Past the start-up stage, successful small businesses boast cash flow, loyal customers and rising demand for products and services. Competitors, investors and bankers tempt them with merger inquiries or public stock offerings.
Should the companies go for it, dreaming of becoming the next Starbucks or Amazon.com? Or should they remain happy with their fates as small businesses?
"Once a company goes through a growth period and reaches critical mass, it has all kinds of choices to make," says Bo Burlingham, an Inc. magazine editor and author of Small Giants: Companies That Choose to be Great Instead of Big (www.smallgiantsbook.com). "There's a moment of truth."
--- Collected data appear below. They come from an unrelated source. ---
Lemma log_notary_change_ok keys s s' : bridge_ok s -> NextProofId (notaries s) < umax U64 ->
  log_notary_change keys s = (Ok tt, s') -> bridge_ok s'.
Proof.
  intros [H1 H2 H3] Hmax [= <-]. constructor; [done..|]. apply (next_proof_ok (notaries s)); [done..|]. by right.
Qed.

Lemma on_new_session_ok v q s s' : bridge_ok s -> NextProofId (notaries s) < umax U64 ->
  on_new_session v q s = (Ok tt, s') -> bridge_ok s'.
Proof.
  intros Hs Hmax. unfold on_new_session, bind at 1, gets at 1. cbv beta iota. case_match; [|by intros [= <-]].
  unfold handle_authorities_change, bind at 1, gets at 1. cbv beta iota.
  destruct (is_next_session_final (world s)).1; [by apply log_notary_change_ok|].
  destruct (is_active_session_final (world s)); [|by intros [= <-]].
  unfold bind, gets, write_notaries, modify. cbv beta iota.
  assert (bridge_ok (on_notaries (set_BridgePaused (fun _ => true)) s)).
  { destruct Hs as [H1 H2 H3]. constructor; [done..|]. by apply (proofs_ok_frame (notaries s)). }
  case_match; [by apply log_notary_change_ok | by intros [= <-]].
Qed.

Lemma submit_notarization_Ok origin p s s' : submit_notarization origin p s = (Ok tt, s') ->
  exists key s1 w, notary_keys (notaries s) !! Z.to_nat (authority_index p) = Some key /\
    match p with
    | PayloadCall id _ r => handle_call_notarization id r key s = (Ok tt, s1)
    | PayloadEvent id _ r => handle_event_notarization id r key s = (Ok tt, s1)
    end /\ s' = on_world (fun _ => w) s1.
Proof.
  unfold submit_notarization, transactional. destruct origin; [done|done|]. unfold bind at 1. cbn [ensure_none ret].
  unfold bind at 1, gets at 1. cbv beta iota zeta. unfold bind at 1.
  destruct (notary_keys (notaries s) !! _) as [key|]; [|done]. cbn [ok_or ret]. cbv beta iota. unfold bind.
  destruct p as [id i r|id i r];
    [destruct (handle_call_notarization id r key s) as [[[]|e|] s1] eqn:E
    |destruct (handle_event_notarization id r key s) as [[[]|e|] s1] eqn:E];
    try done; intros [= <-]; exists key, s1; eexists; (split_and!; [done | exact E | done]).
Qed.

Lemma bridge_step_ok s s' : bridge_ok s -> step s s' -> bridge_ok s'.
Proof.
  intros Hs Hstep. destruct Hstep as [a sg tx data id s s' H Ht Hc|event id s s' H Hp|target input t b l id s s' H Hk
    |origin p s s' H|b s s' H|v q s s' H Hp|s s' H|keys s s' H|origin n s s' H|origin n s s' H|origin n s s' H|w s].
  - rewrite submit_event_claim_eq in H. case_decide; [done|].
    destruct (PendingTxHashes (claims s) !! tx) eqn:E; [done|]. injection H as _ <-.
    apply claims_only_ok; [done|]. apply with_claim_ok; try done. apply Hs.
  - destruct Hs as [H1 H2 H3]. unfold generate_event_proof, bind, gets, write_notaries, modify in H. cbv beta iota zeta in H.
    destruct (BridgePaused (notaries s)); injection H as _ <-; (constructor; [done..|]);
      apply (next_proof_ok (notaries s)); try done; [|by right].
    intros i. cbn. destruct (decide (i = NextProofId (notaries s))) as [->|]; [by left|].
    rewrite lookup_insert_ne by done. by right.
  - injection H as _ <-. destruct Hs as [H1 H2 H3]. constructor; [done| |done]. exact (with_call_ok _ _ H2 Hk).
  - apply submit_notarization_Ok in H as (key & s1 & w & _ & H & ->).
    assert (bridge_ok s1) as [] by (destruct p; [by eapply handle_call_ok | by eapply handle_event_ok]). by constructor.
  - by eapply on_initialize_ok.
  - by eapply on_new_session_ok.
  - unfold on_before_session_ending, bind at 1, gets at 1 in H. cbv beta iota in H. case_match; injection H as <-; [|done].
    destruct Hs as [H1 H2 H3]. constructor; [done..|]. by apply (proofs_ok_frame (notaries s)).
  - unfold on_genesis_session, bind, gets, write_notaries, modify, ret, panic in H. repeat case_match; simplify_eq/=; try done.
    destruct Hs as [Hs1 Hs2 Hs3]. constructor; [done..|]. by apply (proofs_ok_frame (notaries s)).
  - destruct origin; [|done..]. injection H as <-. destruct Hs as [[] H2 H3]. constructor; [by constructor | done..].
  - destruct origin; [|done..]. injection H as <-. destruct Hs as [[] H2 H3]. constructor; [by constructor | done..].
  - destruct origin; [|done..]. injection H as <-. destruct Hs as [H1 H2 H3]. constructor; [done..|]. by apply (proofs_ok_frame (notaries s)).
  - by destruct Hs; constructor.
Qed.

Lemma steps_ok s s' : bridge_ok s -> rtc step s s' -> bridge_ok s'.
Proof. intros Hs. induction 1; eauto using bridge_step_ok. Qed.
End Theorems.
(** C29: a processed transaction stays processed, and cannot be claimed again,
    through every step except the pruning block that drops its bucket. *)
Theorem processed_until_pruned s s' tx : bridge_ok s -> step s s' -> tx ∈ ProcessedTxHashes (claims s) ->
  (tx ∈ ProcessedTxHashes (claims s') /\
   forall a sg data, submit_event_claim a sg tx data s' = (Err (EthBridge BridgeError.AlreadyNotarized), s')) \/
  (exists b, on_initialize b s = (Ok tt, s') /\ b mod CLAIM_PRUNING_INTERVAL = 0 /\
     (pruned_bucket s, tx) ∈ ProcessedTxBuckets (claims s)).
Proof.
  intros Hs Hstep Htx.
  assert (Hkeep : tx ∈ ProcessedTxHashes (claims s') -> tx ∈ ProcessedTxHashes (claims s') /\
    forall a sg data, submit_event_claim a sg tx data s' = (Err (EthBridge BridgeError.AlreadyNotarized), s')).
  { intros Hin. split; [done|]. intros a sg data. rewrite submit_event_claim_eq. by rewrite decide_True. }
  destruct Hstep as [a sg tx' data id s s' H Ht Hc|event id s s' H Hp|target input t b l id s s' H Hk
    |origin p s s' H|b s s' H|v q s s' H Hp|s s' H|keys s s' H|origin n s s' H|origin n s s' H|origin n s s' H|w s].
  - left. apply Hkeep. rewrite submit_event_claim_eq in H. case_decide; [done|].
    destruct (PendingTxHashes (claims s) !! tx'); [done|]. injection H as _ <-. cbn. unfold with_type. by case_match.
  - left. apply Hkeep. unfold generate_event_proof, bind, gets in H. cbv beta iota zeta in H.
    by destruct (BridgePaused (notaries s)); injection H as _ <-.
  - left. apply Hkeep. by injection H as _ <-.
  - left. apply Hkeep. apply submit_notarization_Ok in H as (key & s1 & w & _ & H & ->). cbn. destruct p.
    + apply handle_call_frame in H as [-> _]. done.
    + by eapply handle_event_processed.
  - pose proof (on_initialize_claims b s s' H) as Hcl. destruct (Z.eqb_spec (b mod CLAIM_PRUNING_INTERVAL) 0) as [Hb|Hb].
    + destruct (decide ((pruned_bucket s, tx) ∈ ProcessedTxBuckets (claims s))) as [Hin|Hout]; [right; eauto|].
      left. apply Hkeep. rewrite Hcl. cbn. apply elem_of_difference. split; [done|]. by rewrite elem_of_bucket_hashes.
    + left. apply Hkeep. by rewrite Hcl.
  - left. apply Hkeep. apply on_new_session_claims in H. by rewrite H.
  - left. apply Hkeep. unfold on_before_session_ending, bind at 1, gets at 1 in H. cbv beta iota in H.
    by case_match; injection H as <-.
  - left. apply Hkeep. unfold on_genesis_session, bind, gets, write_notaries, modify, ret, panic in H.
    by repeat case_match; simplify_eq/=.
  - left. apply Hkeep. destruct origin; [|done..]. by injection H as <-.
  - left. apply Hkeep. destruct origin; [|done..]. by injection H as <-.
  - left. apply Hkeep. destruct origin; [|done..]. by injection H as <-.
  - left. by apply Hkeep.
Qed.
(* ===== verification/EthyTheorems.v ===== *)
(** * Correctness of the ethy gadget

    Every event proof a node announces carries enough valid signatures of
    distinct validators at their positions; the layout of validator set change
    messages; and what goes wrong when the validator set changes under
    witnesses that are still being collected. *)

From S2P Require Import Prelude Support Search EthAbi EthBridgeTypes EthyGadget.

(** ** Placing signatures *)
Lemma place_spec proofs sigs : NoDup proofs.*1 -> (forall i, i ∈ proofs.*1 -> (i < length sigs)%nat) ->
  exists out, place proofs sigs = Some out /\ length out = length sigs /\
    (forall i sg, (i, sg) ∈ proofs -> out !! i = Some sg) /\ (forall i, i ∉ proofs.*1 -> out !! i = sigs !! i).
Proof.
  revert sigs. induction proofs as [|[i sg] proofs IH]; intros sigs Hnd Hlt.
  { exists sigs. split_and!; [done..| |done]. intros i sg ?%not_elem_of_nil. done. }
  rewrite fmap_cons in Hnd. apply NoDup_cons in Hnd as [Hi Hnd]. simpl in *.
  assert (Hil : (i < length sigs)%nat) by (apply Hlt; left). rewrite (proj2 (Nat.ltb_lt _ _) Hil).
  destruct (IH (<[i := sg]> sigs)) as (out & -> & Hlen & Hin & Hout); [done | |].
  { intros j Hj. rewrite length_insert. apply Hlt. by right. }
  exists out. rewrite length_insert in Hlen. split_and!; [done..| |].
  - intros j sg' [[= -> ->]|Hj]%elem_of_cons; [|by apply Hin]. rewrite Hout by done. by apply list_lookup_insert_eq.
  - intros j Hj. apply not_elem_of_cons in Hj as [Hne Hj]. rewrite Hout by done. by apply list_lookup_insert_ne.
Qed.

(** ** The witness record *)

(** The votes on an event. *)
Definition votes (e : EventId) (r : WitnessRecord) : list AuthorityId := default [] (has_voted r !! e).

(** The signatures recorded for a digest of an event. *)
Definition signed (e : EventId) (d : Digest) (r : WitnessRecord) : list (nat * Signature) :=
  default [] (record r !! e ≫= (.!! d)).

(** [H] lists the witnesses noted so far. *)
Record record_ok (H : list Witness) (r : WitnessRecord) : Prop := {
  rk_sorted : forall e, StronglySorted Z.lt (votes e r);
  rk_signed : forall e d i sg, (i, sg) ∈ signed e d r -> exists w, w ∈ H /\ wit_event_id w = e /\ wit_digest w = d /\
    wit_signature w = sg /\ validators r !! i = Some (wit_authority_id w) /\ wit_authority_id w ∈ votes e r;
  rk_nodup : forall e d, NoDup (signed e d r).*1;
  rk_once : forall e d1 d2 i, i ∈ (signed e d1 r).*1 -> i ∈ (signed e d2 r).*1 -> d1 = d2;
}.

Lemma known_spec l id : StronglySorted Z.lt (default [] l) -> known l id = true <-> id ∈ default [] l.
Proof.
  destruct l as [l|]; simpl; [|intros _; split; [done | by intros ?%not_elem_of_nil]]. intros Hs. split.
  - intros H. pose proof (binary_search_spec l id Hs) as Hb. destruct (binary_search l id); [|done]. by eapply list_elem_of_lookup_2.
  - intros [i Hi]%list_elem_of_lookup. by rewrite (binary_search_found l i id).
Qed.

Lemma mark_voted_spec l id : StronglySorted Z.lt (default [] l) ->
  StronglySorted Z.lt (mark_voted l id) /\ forall x, x ∈ mark_voted l id <-> x = id \/ x ∈ default [] l.
Proof.
  destruct l as [l|]; simpl.
  - intros Hs. pose proof (binary_search_spec l id Hs) as Hb. destruct (binary_search l id) as [i|i] eqn:E.
    + split; [done|]. intros x. apply list_elem_of_lookup_2 in Hb. naive_solver.
    + destruct (sorted_insert_at l id i Hs E) as [Hi Hs']. split; [done|]. intros x. unfold insert_at.
      rewrite elem_of_app, elem_of_cons. rewrite <- (take_drop i l) at 3. rewrite elem_of_app. naive_solver.
  - intros _. split; [repeat constructor|]. intros x. rewrite list_elem_of_singleton. set_solver.
Qed.

(** What noting a witness does to the signatures. *)
Lemma signed_record_signature idx w r e d :
  default [] (record_signature idx w r !! e ≫= (.!! d)) =
  if decide (e = wit_event_id w /\ d = wit_digest w)
  then signed e d r ++ match idx with Some i => [(i, wit_signature w)] | None => [] end
  else signed e d r.
Proof.
  unfold record_signature, signed. destruct (decide (e = wit_event_id w)) as [->|He].
  - destruct (record r !! wit_event_id w) as [ds|] eqn:Hr.
    + destruct (decide (d = wit_digest w)) as [->|Hd].
      * rewrite decide_True by done. destruct (ds !! wit_digest w) as [sg|] eqn:Hs, idx as [i|];
          rewrite ?lookup_insert_eq, ?Hr; simpl; rewrite ?lookup_insert_eq, ?Hs; simpl; rewrite ?app_nil_r; done.
      * rewrite decide_False by naive_solver. destruct (ds !! wit_digest w) as [sg|] eqn:Hs, idx as [i|];
          rewrite ?lookup_insert_eq, ?Hr; simpl; rewrite ?lookup_insert_ne by done; done.
    + rewrite lookup_insert_eq. simpl. destruct (decide (d = wit_digest w)) as [->|Hd].
      * rewrite decide_True by done. destruct idx; [by rewrite lookup_singleton_eq | by rewrite lookup_empty].
      * rewrite decide_False by naive_solver. destruct idx; [by rewrite lookup_singleton_ne | by rewrite lookup_empty].
  - rewrite decide_False by naive_solver. repeat case_match; rewrite ?lookup_insert_ne by done; done.
Qed.
(** The asset of a token, created when the token is seen first. *)
Definition asset_of (token_address : EthAddress) : D St AssetId :=
  let* p := gets peg in
  match Erc20ToAssetId p !! token_address with
  | Some asset_id => ret asset_id
  | None =>
      let '(symbol, decimals) := default ([], 18) (Erc20Meta p !! token_address) in
      let* created := attempt (on_ledger (cur_create peg_account 0 decimals 1 symbol)) in
      match created with
      | inr _ => fail (Erc20Peg PegError.CreateAssetFailed)
      | inl asset_id =>
          do* write (set_Erc20ToAssetId (insert token_address asset_id)) in
          do* write (set_AssetIdToErc20 (insert asset_id token_address)) in
          ret asset_id
      end
  end.

(** [deposit_creating] whose imbalance is dropped at the end of the block. *)
Definition mint_deposit (beneficiary : AccountId) (asset_id : AssetId) (amount : Balance) : D St unit :=
  let* imbalance := on_ledger (state (cur_deposit_creating beneficiary asset_id amount)) in
  on_ledger (modify (cur_drop_positive imbalance)).

Definition do_deposit (verified_event : Erc20DepositEvent) : D St (AssetId * Balance * AccountId) :=
  let* asset_id := asset_of (dep_token_address verified_event) in
  let* beneficiary := unwrap (decode_account (dep_beneficiary verified_event)) in
  let* amount := as_u128 (dep_amount verified_event) in
  let* s := gets (fun s => s) in
  do* (if (asset_id =? cur_staking_currency (ledger s)) && CENNZDepositsActive (peg s) then
         let* _result := attempt (on_ledger (cur_transfer peg_account beneficiary asset_id amount KeepAlive)) in ret tt
       else mint_deposit beneficiary asset_id amount) in
  ret (asset_id, amount, beneficiary).

(** ** [EventClaimSubscriber] *)
Definition is_deposit_event (contract_address : EthAddress) (event_type : EthHash) (p : PegStore) : bool :=
  bool_decide (contract_address = ContractAddress p) && bool_decide (event_type = DepositEventSignature).

Definition on_success (event_claim_id : Z) (contract_address : EthAddress) (event_type : EthHash) (event_data : bytes)
    : D St unit :=
  let* p := gets peg in
  if is_deposit_event contract_address event_type p then
    match decode_Erc20DepositEvent event_data with
    | Some deposit =>
        let* result := attempt (do_deposit deposit) in
        match result with
        | inl (asset_id, amount, beneficiary) => deposit_event (Erc20Deposit event_claim_id asset_id amount beneficiary)
        | inr _ => deposit_event (Erc20DepositFail event_claim_id)
        end
    | None => ret tt
    end
  else ret tt.

Definition on_failure (event_claim_id : Z) (contract_address : EthAddress) (event_type : EthHash) (_data : bytes)
    : D St unit :=
  let* p := gets peg in
  if is_deposit_event contract_address event_type p then deposit_event (Erc20DepositFail event_claim_id) else ret tt.

(** ** Withdrawals *)
Definition process_withdrawal_payment (origin : AccountId) (asset_id : AssetId) (amount : Balance) : D St unit :=
  let* l := gets ledger in
  if asset_id =? cur_staking_currency l then on_ledger (cur_transfer origin peg_account asset_id amount KeepAlive)
  else
    let* imbalance := on_ledger (cur_withdraw origin asset_id amount WithdrawReasons.TRANSFER KeepAlive) in
    on_ledger (modify (cur_drop_negative imbalance)).

Definition process_withdrawal (message : WithdrawMessage) (asset_id : AssetId) : D St Z :=
  let* amount := as_u128 (wm_amount message) in
  let* event_proof_id := attempt (on_bridge (cl_generate_event_proof (encode_WithdrawMessage message))) in
  match event_proof_id with
  | inl proof_id =>
      do* write (set_WithdrawalDigests (insert proof_id (peg_hash (encode_withdrawal message proof_id)))) in
      do* deposit_event (Erc20Withdraw proof_id asset_id amount (wm_beneficiary message)) in
      ret proof_id
  | inr e =>
      do* deposit_event (DelayedErc20WithdrawalFailed asset_id (wm_beneficiary message)) in
      fail e
  end.

Definition do_withdrawal (origin : AccountId) (asset_id : AssetId) (amount : Balance) (beneficiary : EthAddress)
    (call_origin : WithdrawCallOrigin) : D St Z :=
  let* p := gets peg in
  do* ensure (WithdrawalsActive p) (Erc20Peg PegError.WithdrawalsPaused) in
  let* token_address := ok_or (AssetIdToErc20 p !! asset_id) (Erc20Peg PegError.UnsupportedAsset) in
  let message := {| wm_token_address := token_address; wm_amount := amount; wm_beneficiary := beneficiary |} in
  let immediately :=
    do* process_withdrawal_payment origin asset_id amount in
    process_withdrawal message asset_id in
  match ClaimDelay p !! asset_id with
  | Some (min_amount, delay) =>
      if min_amount <=? amount then
        match call_origin with
        | Runtime =>
            do* process_withdrawal_payment origin asset_id amount in
            do* delay_claim delay (Withdrawal message) in
            ret 0
        | Evm => fail (Erc20Peg PegError.EvmWithdrawalFailed)
        end
      else immediately
  | None => immediately
  end.

Definition withdraw (origin : Origin) (asset_id : AssetId) (amount : Balance) (beneficiary : EthAddress) : D St unit :=
  transactional (
    let* origin := ensure_signed origin in
    do* do_withdrawal origin asset_id amount beneficiary Runtime in
    ret tt).

(** ** Delayed claims *)
Definition take_delayed (claim_id : ClaimId) : D St (option PendingClaim) :=
  state (fun s => (DelayedClaims (peg s) !! claim_id, on_peg (set_DelayedClaims (delete claim_id)) s)).

Definition process_claim (claim_id : ClaimId) : D St unit :=
  let* pending := take_delayed claim_id in
  match pending with
  | Some (Deposit claim tx_hash) => process_deposit_claim claim tx_hash
  | Some (Withdrawal message) =>
      let* p := gets peg in
      match Erc20ToAssetId p !! wm_token_address message with
      | Some asset_id => let* _result := attempt (process_withdrawal message asset_id) in ret tt
      | None => ret tt
      end
  | None => ret tt
  end.

Definition on_initialize (now : BlockNumber) : D St unit :=
  let* p := gets peg in
  match DelayedClaimSchedule p !! now with
  | Some _ => write (set_ReadyBlocks (fun l => l ++ [now]))
  | None => ret tt
  end.

(** The loop over the ready blocks: how many claims and how many whole blocks
    have been processed, both [u8]. *)
Fixpoint idle_blocks (max_claims : Z) (blocks : list BlockNumber) (claim_count block_count : Z) : D St (Z * Z) :=
  match blocks with
  | [] => ret (claim_count, block_count)
  | block :: blocks =>
      let* claim_ids := gets (fun s => sget [] block (DelayedClaimSchedule (peg s))) in
      do* write (set_DelayedClaimSchedule (delete block)) in
      let remaining_claims := Z.to_nat (wrapping_sub 8 max_claims claim_count) in
      let partial := (remaining_claims <? length claim_ids)%nat in
      do* (if partial then write (set_DelayedClaimSchedule (insert block (drop remaining_claims claim_ids))) else ret tt) in
      let claim_ids := if partial then take remaining_claims claim_ids else claim_ids in
      let block_count := if partial then block_count else wrapping_add 8 block_count 1 in
      let claim_count := wrapping_add 8 claim_count (wrap 8 (Z.of_nat (length claim_ids))) in
      do* for_each claim_ids process_claim in
      if max_claims <=? claim_count then ret (claim_count, block_count)
      else idle_blocks max_claims blocks claim_count block_count
  end.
In researching his book, published this year by the Penguin Group's Portfolio imprint, Burlingham found hundreds of thriving U.S. businesses that decided smaller is better.
Unlike thousands of publicly traded firms, these business owners refuse to chase double-digit growth, or kowtow to Wall Street. Instead, they've kept their companies at a manageable size, privately held by a few shareholders.
Burlingham writes about 14 companies, including Anchor Brewing in San Francisco; the Union Square Hospitality Group of restaurants in New York; Ecco, a maker of vehicle backup alarms in Boise; and Selima, a fashion design firm in Hollywood, Fla.
They've chosen to focus on what they believe to be more gratifying goals, including:
- Preserving their entrepreneurial spirit and the highest quality of their products and services.
- Maintaining ties to customers and suppliers who like the personal touch of small businesses.
- Treating and paying their employees well and keeping their work teams together.
- Staying close to their local neighborhoods and non-profits as a true member of the community.
The downside of staying small? There's less capital to increase production or to grow geographically, which can lead to losing customers. Burlingham adds that small businesses face the same risks as all companies, including fierce competition, cash-flow problems, poor management and recessions.
Many fast-growing companies lose the original spirit and character that made them unique, Burlingham says. Some may please shareholders and rake in huge profits, but inevitably they become large, impersonal businesses. Burlingham says it happened to Ben & Jerry's, Apple Computer, the Body Shop and others.
"The bigger you get, the harder it is to preserve that passion," he says. "In business, it's easy to confuse size with greatness. Companies of all sizes can be great."